--- Problem to work on ---
Check each line of the records for "Hrun"; collect those that have it.

--- Records provided ---
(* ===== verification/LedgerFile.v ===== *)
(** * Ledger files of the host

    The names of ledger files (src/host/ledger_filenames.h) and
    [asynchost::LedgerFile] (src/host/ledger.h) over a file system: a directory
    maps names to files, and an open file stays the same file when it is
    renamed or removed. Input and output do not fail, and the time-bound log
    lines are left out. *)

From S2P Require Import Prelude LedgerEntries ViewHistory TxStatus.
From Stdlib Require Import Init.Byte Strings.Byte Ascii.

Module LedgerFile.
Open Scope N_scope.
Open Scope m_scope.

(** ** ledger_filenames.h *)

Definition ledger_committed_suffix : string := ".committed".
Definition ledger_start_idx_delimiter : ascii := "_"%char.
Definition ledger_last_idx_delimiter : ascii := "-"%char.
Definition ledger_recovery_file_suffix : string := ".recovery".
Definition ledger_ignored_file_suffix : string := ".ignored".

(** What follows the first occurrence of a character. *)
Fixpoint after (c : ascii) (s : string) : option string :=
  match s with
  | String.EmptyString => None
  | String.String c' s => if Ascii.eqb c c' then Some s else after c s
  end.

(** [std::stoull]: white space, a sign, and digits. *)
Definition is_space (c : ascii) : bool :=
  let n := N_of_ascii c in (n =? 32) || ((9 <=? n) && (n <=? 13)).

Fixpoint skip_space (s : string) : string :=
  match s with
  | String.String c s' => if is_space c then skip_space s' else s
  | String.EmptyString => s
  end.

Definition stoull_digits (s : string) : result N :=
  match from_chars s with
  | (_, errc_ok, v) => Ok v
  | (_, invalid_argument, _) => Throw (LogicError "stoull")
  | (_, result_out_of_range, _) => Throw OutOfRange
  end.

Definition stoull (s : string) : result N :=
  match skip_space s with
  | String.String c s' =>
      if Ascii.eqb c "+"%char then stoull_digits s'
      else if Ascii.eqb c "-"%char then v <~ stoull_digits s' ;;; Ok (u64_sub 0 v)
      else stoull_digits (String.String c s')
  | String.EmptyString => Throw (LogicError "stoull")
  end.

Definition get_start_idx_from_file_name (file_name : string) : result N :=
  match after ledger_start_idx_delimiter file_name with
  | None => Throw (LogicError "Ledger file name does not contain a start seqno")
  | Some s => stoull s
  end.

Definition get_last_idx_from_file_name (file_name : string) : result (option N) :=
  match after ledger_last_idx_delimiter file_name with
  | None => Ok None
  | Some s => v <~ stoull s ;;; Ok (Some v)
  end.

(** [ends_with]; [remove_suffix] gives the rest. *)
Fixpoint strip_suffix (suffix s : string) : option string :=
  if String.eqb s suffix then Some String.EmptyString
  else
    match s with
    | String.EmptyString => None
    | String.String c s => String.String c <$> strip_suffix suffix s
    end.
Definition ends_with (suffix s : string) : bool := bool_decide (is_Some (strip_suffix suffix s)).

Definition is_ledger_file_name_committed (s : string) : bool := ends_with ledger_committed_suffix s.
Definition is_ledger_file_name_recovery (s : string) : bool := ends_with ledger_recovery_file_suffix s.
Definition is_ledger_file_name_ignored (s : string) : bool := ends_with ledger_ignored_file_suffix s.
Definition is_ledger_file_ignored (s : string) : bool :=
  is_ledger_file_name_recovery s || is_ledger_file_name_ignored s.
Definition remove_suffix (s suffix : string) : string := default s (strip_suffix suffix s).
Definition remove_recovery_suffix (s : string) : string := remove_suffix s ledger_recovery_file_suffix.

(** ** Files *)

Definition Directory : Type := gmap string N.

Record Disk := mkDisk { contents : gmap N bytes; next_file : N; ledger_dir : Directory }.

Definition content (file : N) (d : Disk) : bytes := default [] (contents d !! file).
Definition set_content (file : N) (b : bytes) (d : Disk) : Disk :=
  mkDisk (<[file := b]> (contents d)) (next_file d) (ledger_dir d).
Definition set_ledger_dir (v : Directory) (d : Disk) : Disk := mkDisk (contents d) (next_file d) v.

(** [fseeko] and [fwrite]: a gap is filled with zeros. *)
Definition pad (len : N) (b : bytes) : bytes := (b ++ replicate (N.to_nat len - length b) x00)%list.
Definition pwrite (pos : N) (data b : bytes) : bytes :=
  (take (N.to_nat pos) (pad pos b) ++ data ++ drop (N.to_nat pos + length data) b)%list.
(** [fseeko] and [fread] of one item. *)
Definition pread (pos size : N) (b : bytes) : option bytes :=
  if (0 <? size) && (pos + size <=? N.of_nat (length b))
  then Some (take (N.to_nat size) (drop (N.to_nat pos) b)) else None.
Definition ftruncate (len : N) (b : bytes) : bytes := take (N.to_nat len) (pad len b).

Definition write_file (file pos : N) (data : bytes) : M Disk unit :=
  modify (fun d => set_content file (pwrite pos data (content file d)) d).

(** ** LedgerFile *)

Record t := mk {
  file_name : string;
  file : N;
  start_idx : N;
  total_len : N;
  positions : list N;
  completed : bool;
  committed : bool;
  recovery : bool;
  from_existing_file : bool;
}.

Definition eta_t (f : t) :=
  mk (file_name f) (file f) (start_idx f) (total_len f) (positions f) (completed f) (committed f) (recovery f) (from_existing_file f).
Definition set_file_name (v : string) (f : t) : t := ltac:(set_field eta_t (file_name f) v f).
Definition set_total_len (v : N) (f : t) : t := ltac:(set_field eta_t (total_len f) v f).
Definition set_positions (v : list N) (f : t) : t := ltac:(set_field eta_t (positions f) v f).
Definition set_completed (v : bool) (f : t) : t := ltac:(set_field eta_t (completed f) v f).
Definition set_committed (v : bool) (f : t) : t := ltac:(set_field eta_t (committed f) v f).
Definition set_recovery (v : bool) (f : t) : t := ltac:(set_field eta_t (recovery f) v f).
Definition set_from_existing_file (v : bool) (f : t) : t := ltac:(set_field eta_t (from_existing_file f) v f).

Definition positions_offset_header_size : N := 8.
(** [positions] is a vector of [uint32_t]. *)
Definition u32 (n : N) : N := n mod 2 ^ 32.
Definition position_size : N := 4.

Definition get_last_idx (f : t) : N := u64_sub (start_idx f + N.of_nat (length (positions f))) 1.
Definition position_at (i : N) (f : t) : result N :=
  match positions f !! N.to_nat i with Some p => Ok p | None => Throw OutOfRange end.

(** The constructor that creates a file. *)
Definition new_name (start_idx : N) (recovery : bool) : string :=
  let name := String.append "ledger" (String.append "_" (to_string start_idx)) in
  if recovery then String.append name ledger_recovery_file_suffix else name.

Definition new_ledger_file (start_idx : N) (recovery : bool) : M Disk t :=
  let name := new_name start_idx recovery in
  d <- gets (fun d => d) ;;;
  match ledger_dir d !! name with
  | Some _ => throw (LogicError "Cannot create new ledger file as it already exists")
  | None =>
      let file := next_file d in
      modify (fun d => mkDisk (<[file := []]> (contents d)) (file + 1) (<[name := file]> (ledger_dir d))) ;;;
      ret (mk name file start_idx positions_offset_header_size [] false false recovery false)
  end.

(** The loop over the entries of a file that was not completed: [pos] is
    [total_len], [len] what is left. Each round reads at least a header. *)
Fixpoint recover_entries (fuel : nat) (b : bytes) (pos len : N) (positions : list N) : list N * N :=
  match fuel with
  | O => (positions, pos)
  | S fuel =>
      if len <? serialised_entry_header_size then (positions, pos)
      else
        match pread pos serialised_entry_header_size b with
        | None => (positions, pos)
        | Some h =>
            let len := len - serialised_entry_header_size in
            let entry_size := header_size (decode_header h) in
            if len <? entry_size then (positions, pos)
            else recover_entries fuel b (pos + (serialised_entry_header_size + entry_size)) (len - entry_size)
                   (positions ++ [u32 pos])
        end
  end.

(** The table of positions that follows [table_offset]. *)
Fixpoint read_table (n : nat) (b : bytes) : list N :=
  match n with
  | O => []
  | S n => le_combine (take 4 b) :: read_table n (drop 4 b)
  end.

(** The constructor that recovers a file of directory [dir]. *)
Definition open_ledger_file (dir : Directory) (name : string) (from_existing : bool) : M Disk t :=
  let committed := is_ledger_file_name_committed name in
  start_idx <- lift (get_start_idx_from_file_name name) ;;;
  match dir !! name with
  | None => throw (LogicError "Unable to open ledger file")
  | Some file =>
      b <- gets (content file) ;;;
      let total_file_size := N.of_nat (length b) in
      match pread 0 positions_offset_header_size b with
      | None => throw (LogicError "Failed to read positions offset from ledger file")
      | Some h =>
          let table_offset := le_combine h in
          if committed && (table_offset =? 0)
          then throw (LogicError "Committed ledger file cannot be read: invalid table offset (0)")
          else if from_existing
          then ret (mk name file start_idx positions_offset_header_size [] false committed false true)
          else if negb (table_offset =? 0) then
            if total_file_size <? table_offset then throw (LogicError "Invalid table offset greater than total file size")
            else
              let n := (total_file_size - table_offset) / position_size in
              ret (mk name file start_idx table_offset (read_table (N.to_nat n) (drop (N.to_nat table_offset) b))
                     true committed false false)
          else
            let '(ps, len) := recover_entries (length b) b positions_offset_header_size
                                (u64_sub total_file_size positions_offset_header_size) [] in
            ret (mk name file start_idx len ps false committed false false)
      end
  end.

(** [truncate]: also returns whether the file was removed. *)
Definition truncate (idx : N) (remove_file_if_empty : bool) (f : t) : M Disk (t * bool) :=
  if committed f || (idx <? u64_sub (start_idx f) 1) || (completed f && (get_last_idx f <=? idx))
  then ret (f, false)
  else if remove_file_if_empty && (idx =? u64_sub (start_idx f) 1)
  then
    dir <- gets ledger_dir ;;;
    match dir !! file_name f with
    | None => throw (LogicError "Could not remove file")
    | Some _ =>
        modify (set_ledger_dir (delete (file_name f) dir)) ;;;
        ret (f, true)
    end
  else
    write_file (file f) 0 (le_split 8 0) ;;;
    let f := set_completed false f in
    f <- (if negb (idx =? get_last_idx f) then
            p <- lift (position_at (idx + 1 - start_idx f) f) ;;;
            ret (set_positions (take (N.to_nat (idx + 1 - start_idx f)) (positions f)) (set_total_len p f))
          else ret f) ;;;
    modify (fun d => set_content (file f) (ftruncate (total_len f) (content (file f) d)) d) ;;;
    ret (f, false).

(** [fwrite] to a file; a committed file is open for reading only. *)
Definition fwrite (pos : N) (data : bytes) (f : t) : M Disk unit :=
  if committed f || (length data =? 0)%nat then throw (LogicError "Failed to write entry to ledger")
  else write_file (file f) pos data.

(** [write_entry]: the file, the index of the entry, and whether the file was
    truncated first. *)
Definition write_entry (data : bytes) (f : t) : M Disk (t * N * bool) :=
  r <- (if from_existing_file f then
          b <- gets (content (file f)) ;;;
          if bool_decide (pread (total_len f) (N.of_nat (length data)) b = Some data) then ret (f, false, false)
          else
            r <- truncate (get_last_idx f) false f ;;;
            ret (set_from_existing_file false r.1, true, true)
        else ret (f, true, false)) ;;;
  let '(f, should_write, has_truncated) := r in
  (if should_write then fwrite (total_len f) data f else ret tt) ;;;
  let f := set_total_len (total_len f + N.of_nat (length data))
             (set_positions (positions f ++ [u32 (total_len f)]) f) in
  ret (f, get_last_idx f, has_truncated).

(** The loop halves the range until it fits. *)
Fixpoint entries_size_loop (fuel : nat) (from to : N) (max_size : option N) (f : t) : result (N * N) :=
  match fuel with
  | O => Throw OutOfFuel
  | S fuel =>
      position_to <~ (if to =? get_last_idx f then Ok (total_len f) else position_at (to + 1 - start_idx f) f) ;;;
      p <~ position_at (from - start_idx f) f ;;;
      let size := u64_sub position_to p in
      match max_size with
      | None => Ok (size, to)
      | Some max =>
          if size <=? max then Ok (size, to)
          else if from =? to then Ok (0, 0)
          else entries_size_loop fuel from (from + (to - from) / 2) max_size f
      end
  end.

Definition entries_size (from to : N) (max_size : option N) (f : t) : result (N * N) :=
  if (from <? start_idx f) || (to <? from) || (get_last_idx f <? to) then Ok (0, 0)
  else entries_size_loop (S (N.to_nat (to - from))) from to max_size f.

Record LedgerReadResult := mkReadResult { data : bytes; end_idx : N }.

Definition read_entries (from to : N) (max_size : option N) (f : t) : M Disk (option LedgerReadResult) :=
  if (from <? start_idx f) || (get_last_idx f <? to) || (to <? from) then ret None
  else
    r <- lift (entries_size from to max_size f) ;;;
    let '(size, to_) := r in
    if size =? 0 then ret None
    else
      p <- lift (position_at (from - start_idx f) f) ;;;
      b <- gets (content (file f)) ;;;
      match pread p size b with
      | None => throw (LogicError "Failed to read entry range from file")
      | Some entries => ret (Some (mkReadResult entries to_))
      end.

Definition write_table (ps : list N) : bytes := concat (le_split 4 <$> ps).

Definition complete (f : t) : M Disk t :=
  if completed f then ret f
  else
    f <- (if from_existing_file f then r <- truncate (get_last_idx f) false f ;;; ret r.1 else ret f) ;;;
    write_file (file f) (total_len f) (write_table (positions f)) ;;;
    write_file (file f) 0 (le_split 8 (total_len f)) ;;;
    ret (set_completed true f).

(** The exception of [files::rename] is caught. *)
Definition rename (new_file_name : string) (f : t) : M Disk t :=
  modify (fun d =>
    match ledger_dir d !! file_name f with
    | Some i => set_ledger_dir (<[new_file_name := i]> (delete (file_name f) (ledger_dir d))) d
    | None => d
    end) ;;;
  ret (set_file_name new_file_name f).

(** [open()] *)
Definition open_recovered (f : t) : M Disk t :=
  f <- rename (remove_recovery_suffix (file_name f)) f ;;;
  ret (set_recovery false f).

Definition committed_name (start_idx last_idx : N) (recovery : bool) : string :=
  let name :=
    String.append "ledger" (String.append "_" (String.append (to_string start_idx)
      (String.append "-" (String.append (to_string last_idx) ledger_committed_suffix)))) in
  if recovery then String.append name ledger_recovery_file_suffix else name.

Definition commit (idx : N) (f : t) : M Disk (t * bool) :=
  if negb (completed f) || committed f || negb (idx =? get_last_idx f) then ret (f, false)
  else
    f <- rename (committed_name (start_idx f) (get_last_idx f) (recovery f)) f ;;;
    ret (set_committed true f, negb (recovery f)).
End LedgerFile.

==

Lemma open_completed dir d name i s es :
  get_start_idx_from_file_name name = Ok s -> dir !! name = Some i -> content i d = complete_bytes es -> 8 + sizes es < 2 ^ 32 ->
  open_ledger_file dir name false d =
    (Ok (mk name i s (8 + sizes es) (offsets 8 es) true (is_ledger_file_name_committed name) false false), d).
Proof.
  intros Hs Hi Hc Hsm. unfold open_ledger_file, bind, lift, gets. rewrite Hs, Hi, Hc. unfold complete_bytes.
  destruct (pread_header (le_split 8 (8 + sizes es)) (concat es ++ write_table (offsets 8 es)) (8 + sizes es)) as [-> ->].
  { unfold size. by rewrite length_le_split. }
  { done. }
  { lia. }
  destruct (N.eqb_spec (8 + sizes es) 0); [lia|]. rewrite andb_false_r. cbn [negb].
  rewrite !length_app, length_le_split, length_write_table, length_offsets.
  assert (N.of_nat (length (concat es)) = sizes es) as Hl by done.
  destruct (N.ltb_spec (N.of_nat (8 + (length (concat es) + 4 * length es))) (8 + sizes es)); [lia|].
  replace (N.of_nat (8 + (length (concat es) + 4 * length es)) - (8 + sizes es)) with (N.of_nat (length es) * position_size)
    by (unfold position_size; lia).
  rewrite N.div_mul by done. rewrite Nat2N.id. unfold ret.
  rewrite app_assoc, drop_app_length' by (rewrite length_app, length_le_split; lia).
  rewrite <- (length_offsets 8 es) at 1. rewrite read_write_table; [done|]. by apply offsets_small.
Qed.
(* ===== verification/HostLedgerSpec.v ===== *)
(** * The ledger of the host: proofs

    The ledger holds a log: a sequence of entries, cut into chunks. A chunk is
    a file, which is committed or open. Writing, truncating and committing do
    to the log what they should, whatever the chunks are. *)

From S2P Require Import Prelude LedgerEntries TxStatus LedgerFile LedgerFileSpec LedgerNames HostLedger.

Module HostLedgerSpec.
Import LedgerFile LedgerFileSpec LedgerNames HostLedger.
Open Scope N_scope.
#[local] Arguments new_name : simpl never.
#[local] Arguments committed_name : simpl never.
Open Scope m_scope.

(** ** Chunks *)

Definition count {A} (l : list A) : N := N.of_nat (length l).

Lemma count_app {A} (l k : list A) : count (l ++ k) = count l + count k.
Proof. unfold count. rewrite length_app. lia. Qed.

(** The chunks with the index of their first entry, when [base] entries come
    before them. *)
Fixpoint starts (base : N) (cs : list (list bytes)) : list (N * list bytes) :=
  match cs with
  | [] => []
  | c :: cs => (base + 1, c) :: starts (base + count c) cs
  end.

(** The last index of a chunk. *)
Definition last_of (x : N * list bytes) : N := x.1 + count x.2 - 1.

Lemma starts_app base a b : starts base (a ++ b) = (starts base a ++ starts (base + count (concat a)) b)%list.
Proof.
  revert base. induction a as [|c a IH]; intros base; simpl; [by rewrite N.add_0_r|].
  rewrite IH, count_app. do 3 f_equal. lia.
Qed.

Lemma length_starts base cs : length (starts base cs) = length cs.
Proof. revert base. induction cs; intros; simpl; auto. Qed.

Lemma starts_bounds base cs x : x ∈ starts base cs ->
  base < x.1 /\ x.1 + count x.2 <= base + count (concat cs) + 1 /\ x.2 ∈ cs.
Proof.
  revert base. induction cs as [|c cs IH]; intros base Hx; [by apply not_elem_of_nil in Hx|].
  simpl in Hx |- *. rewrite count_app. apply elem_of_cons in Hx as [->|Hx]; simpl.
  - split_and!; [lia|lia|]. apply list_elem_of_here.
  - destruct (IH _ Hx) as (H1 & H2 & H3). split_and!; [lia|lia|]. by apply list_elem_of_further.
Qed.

* * *

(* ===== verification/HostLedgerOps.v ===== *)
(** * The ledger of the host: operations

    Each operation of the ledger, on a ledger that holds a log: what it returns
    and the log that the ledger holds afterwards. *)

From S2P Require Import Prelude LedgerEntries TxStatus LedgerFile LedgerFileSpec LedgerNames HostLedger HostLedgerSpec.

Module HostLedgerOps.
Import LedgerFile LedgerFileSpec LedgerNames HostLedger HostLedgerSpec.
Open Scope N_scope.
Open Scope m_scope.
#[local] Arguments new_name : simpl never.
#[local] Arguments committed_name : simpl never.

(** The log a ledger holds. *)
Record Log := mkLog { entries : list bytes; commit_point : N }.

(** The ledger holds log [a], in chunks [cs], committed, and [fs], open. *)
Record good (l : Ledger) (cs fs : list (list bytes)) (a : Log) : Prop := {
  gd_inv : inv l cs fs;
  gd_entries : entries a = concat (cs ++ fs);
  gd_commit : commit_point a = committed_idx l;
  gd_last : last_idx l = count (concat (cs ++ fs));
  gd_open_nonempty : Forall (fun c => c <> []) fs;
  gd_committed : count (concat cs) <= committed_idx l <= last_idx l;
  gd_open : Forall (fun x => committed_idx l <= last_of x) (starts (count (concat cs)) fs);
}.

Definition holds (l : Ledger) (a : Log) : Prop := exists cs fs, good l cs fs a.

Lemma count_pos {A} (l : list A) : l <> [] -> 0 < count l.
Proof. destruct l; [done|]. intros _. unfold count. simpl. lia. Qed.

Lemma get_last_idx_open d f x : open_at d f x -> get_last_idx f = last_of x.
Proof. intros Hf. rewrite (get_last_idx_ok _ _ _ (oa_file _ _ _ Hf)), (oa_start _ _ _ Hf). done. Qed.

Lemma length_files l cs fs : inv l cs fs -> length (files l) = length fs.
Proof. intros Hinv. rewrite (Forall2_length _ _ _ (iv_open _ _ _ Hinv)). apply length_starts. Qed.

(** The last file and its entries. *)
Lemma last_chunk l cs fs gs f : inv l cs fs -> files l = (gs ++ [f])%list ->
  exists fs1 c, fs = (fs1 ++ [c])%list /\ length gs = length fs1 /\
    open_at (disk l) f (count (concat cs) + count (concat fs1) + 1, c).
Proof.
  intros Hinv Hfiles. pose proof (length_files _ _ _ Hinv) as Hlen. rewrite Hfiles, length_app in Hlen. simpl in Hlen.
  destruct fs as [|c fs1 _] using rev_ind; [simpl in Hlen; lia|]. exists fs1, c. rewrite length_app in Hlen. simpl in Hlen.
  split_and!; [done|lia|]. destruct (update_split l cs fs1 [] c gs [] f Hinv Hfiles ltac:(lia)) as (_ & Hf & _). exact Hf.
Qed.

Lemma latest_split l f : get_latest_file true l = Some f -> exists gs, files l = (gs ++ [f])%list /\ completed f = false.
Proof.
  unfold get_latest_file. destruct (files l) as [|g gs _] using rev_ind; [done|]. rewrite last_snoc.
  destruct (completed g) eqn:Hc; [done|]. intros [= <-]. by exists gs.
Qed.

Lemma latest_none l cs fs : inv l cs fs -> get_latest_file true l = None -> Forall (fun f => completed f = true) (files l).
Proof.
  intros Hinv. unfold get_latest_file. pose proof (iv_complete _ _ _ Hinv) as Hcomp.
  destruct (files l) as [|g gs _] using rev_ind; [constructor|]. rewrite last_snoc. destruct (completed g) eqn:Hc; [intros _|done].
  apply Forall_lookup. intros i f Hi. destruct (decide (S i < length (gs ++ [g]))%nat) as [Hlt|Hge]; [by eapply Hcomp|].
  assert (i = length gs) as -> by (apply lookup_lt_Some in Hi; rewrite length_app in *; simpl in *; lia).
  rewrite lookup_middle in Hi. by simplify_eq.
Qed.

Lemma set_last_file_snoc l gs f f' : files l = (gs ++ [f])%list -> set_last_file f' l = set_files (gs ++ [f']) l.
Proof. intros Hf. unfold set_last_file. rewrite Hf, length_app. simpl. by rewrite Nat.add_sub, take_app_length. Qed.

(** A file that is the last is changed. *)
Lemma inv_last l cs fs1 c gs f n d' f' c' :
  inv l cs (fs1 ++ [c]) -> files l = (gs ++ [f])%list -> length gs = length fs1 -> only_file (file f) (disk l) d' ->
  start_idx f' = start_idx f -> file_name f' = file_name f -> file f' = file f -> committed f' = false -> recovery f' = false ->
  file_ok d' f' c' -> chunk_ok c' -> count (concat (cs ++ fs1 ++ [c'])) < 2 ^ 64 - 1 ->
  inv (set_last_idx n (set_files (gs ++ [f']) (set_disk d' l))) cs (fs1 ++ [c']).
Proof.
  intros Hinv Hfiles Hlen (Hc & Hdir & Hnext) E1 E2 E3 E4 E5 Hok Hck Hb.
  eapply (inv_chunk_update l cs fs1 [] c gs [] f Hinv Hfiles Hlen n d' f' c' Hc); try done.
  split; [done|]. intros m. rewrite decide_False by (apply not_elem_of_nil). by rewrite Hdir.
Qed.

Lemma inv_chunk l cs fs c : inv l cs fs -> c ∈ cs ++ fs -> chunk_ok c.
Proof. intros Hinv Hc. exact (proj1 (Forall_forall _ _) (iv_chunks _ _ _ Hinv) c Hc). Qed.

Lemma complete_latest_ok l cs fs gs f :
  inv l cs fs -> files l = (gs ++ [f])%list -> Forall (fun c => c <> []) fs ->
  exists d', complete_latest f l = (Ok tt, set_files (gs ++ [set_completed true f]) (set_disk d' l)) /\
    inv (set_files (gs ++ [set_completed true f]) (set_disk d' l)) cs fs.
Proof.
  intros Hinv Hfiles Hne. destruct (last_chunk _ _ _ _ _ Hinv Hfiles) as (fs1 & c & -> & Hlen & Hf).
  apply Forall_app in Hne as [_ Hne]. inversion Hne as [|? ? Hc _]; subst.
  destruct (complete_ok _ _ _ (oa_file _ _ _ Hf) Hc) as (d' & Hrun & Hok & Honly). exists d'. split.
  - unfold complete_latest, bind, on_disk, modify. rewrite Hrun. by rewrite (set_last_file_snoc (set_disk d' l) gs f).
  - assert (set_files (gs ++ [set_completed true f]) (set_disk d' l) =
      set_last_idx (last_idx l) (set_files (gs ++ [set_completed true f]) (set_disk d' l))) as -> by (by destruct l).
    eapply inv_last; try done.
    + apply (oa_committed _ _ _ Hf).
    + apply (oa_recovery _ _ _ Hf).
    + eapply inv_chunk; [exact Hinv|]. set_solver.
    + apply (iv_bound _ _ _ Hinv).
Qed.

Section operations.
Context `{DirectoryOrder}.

--- Answer box ---
  destruct (complete_ok _ _ _ (oa_file _ _ _ Hf) Hc) as (d' & Hrun & Hok & Honly). exists d'. split.
  - unfold complete_latest, bind, on_disk, modify. rewrite Hrun. by rewrite (set_last_file_snoc (set_disk d' l) gs f).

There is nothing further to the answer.